From mboxrd@z Thu Jan  1 00:00:00 1970
Return-Path: <linux-kernel-owner@vger.kernel.org>
Received: (majordomo@vger.kernel.org) by vger.kernel.org via listexpand
	id S1751883AbcGRUjl (ORCPT <rfc822;w@1wt.eu>);
	Mon, 18 Jul 2016 16:39:41 -0400
Received: from g4t3425.houston.hpe.com ([15.241.140.78]:54566 "EHLO
	g4t3425.houston.hpe.com" rhost-flags-OK-OK-OK-OK) by vger.kernel.org
	with ESMTP id S1751801AbcGRUjh (ORCPT
	<rfc822;linux-kernel@vger.kernel.org>);
	Mon, 18 Jul 2016 16:39:37 -0400
From: Waiman Long <Waiman.Long@hpe.com>
To: Ingo Molnar <mingo@redhat.com>
Cc: Peter Zijlstra <peterz@infradead.org>, linux-kernel@vger.kernel.org,
        Linus Torvalds <torvalds@linux-foundation.org>,
        Ding Tianhong <dingtianhong@huawei.com>,
        Jason Low <jason.low2@hpe.com>, Davidlohr Bueso <dave@stgolabs.net>,
        "Paul E. McKenney" <paulmck@us.ibm.com>,
        Thomas Gleixner <tglx@linutronix.de>,
        Will Deacon <Will.Deacon@arm.com>,
        Tim Chen <tim.c.chen@linux.intel.com>, Imre Deak <imre.deak@intel.com>,
        Waiman Long <Waiman.Long@hpe.com>
Subject: [PATCH v4 3/3] locking/mutex: Ensure forward progress of waiter-spinner
Date: Mon, 18 Jul 2016 16:39:26 -0400
Message-Id: <1468874366-56955-4-git-send-email-Waiman.Long@hpe.com>
X-Mailer: git-send-email 1.7.1
In-Reply-To: <1468874366-56955-1-git-send-email-Waiman.Long@hpe.com>
References: <1468874366-56955-1-git-send-email-Waiman.Long@hpe.com>
Sender: linux-kernel-owner@vger.kernel.org
List-ID: <linux-kernel.vger.kernel.org>
X-Mailing-List: linux-kernel@vger.kernel.org

As both an optimistic spinner and a waiter-spinner (a woken task from
the wait queue spinning) can be spinning on the lock at the same time,
we cannot ensure forward progress for the waiter-spinner. Therefore,
it is possible for the waiter-spinner to be starved of getting the
lock, though not likely.

This patch adds a flag to indicate that a waiter-spinner is
spinning and hence has priority over the acquisition of the lock. A
waiter-spinner sets this flag while spinning. An optimistic spinner
will check this flag and yield if set. This essentially makes the
waiter-spinner jump to the head of the optimistic spinning queue to
acquire the lock.

There will be no increase in size for the mutex structure for 64-bit
architectures. For 32-bit architectures, there will be a size increase
of 4 bytes.

Signed-off-by: Waiman Long <Waiman.Long@hpe.com>
---
 include/linux/mutex.h  |    1 +
 kernel/locking/mutex.c |   36 +++++++++++++++++++++++++++---------
 2 files changed, 28 insertions(+), 9 deletions(-)
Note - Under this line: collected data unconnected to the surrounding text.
(* ===== verification/WalProps.v ===== *)
(** * What the persistent queue promises *)

From Stdlib Require Import QArith Qminmax Lqa Lia ZArith Permutation.
From stdpp Require Import base list strings.
From S2P Require Import Prelude PyDict PyText Json Config Queue JsonRead JsonRound NoStore Wal.

Local Open Scope string_scope.
Local Open Scope list_scope.

(** ** The writer applies what it accepted, in order *)

Inductive WEvent := Submit (st : Stmt) | WriterRuns | WriterDies.

Definition w_event (s : WState) (e : WEvent) : WState :=
  match e with
  | Submit st => _w true st s
  | WriterRuns => default s (writer_step s)
  | WriterDies => match w_writer s with
                  | Alive => w_set (w_db s) Dead (w_queue s) 0 0 s
                  | _ => s
                  end
  end.

Definition w_run (s : WState) (es : list WEvent) : WState := foldl w_event s es.

(** The tables once everything queued has been applied. *)
Definition settled (s : WState) : DB := foldl exec (w_db s) (w_queue s).

(** Whether a statement is taken when submitted in [s]. *)
Definition takes (s : WState) : bool :=
  match w_writer s with
  | NotStarted => true
  | _ => negb (w_maxsize s <=? length (w_queue s))%nat
  end.

(** The statements taken along a run. *)
Fixpoint accepted (s : WState) (es : list WEvent) : list Stmt :=
  match es with
  | [] => []
  | e :: es' =>
      let rest := accepted (w_event s e) es' in
      match e with
      | Submit st => if takes s then st :: rest else rest
      | _ => rest
      end
  end.

Definition submitted (es : list WEvent) : list Stmt :=
  omap (fun e => match e with Submit st => Some st | _ => None end) es.

(** The queue of a writer that has started never exceeds its bound; before that
    it is empty. *)
Definition w_ok (s : WState) : Prop :=
  (length (w_queue s) <= w_maxsize s)%nat /\ (w_writer s = NotStarted -> w_queue s = []).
diff --git a/include/linux/mutex.h b/include/linux/mutex.h
index 2cb7531..f8e91ad 100644
--- a/include/linux/mutex.h
+++ b/include/linux/mutex.h
@@ -57,6 +57,7 @@ struct mutex {
 #endif
 #ifdef CONFIG_MUTEX_SPIN_ON_OWNER
 	struct optimistic_spin_queue osq; /* Spinner MCS lock */
+	int waiter_spinning;
 #endif
 #ifdef CONFIG_DEBUG_MUTEXES
 	void			*magic;
diff --git a/kernel/locking/mutex.c b/kernel/locking/mutex.c
index adb21aa..52225bd 100644
--- a/kernel/locking/mutex.c
+++ b/kernel/locking/mutex.c
@@ -55,6 +55,7 @@ __mutex_init(struct mutex *lock, const char *name, struct lock_class_key *key)
 	mutex_clear_owner(lock);
 #ifdef CONFIG_MUTEX_SPIN_ON_OWNER
 	osq_lock_init(&lock->osq);
+	lock->waiter_spinning = false;
 #endif
 
 	debug_mutex_init(lock, name, key);
@@ -341,9 +342,21 @@ static bool mutex_optimistic_spin(struct mutex *lock,
 		 */
 		if (!osq_lock(&lock->osq))
 			goto done;
+	} else {
+		/*
+		 * Turn on the waiter spinning flag to discourage the spinner
+		 * from getting the lock.
+		 */
+		lock->waiter_spinning = true;
 	}
 
-	while (true) {
+	/*
+	 * The cpu_relax_lowlatency() call is a compiler barrier which forces
+	 * everything in this loop to be re-loaded. We don't need memory
+	 * barriers as we'll eventually observe the right values at the cost
+	 * of a few extra spins.
+	 */
+	for (;; cpu_relax_lowlatency()) {
 		struct task_struct *owner;
 
 		if (use_ww_ctx && ww_ctx->acquired > 0) {
@@ -363,6 +376,17 @@ static bool mutex_optimistic_spin(struct mutex *lock,
 		}
 
 		/*
+		 * For regular opt-spinner, it waits until the waiter_spinning
+		 * flag isn't set. This will ensure forward progress for
+		 * the waiter spinner.
+		 */
+		if (!waiter && READ_ONCE(lock->waiter_spinning)) {
+			if (need_resched())
+				break;
+			continue;
+		}
+
+		/*
 		 * If there's an owner, wait for it to either
 		 * release the lock or go to sleep.
 		 */
@@ -394,18 +418,12 @@ static bool mutex_optimistic_spin(struct mutex *lock,
 		 */
 		if (!owner && (need_resched() || rt_task(task)))
 			break;
-
-		/*
-		 * The cpu_relax() call is a compiler barrier which forces
-		 * everything in this loop to be re-loaded. We don't need
-		 * memory barriers as we'll eventually observe the right
-		 * values at the cost of a few extra spins.
-		 */
-		cpu_relax_lowlatency();
 	}
 
 	if (!waiter)
 		osq_unlock(&lock->osq);
+	else
+		lock->waiter_spinning = false;
 done:
 	/*
 	 * If we fell out of the spin path because of need_resched(),
-- 
1.7.1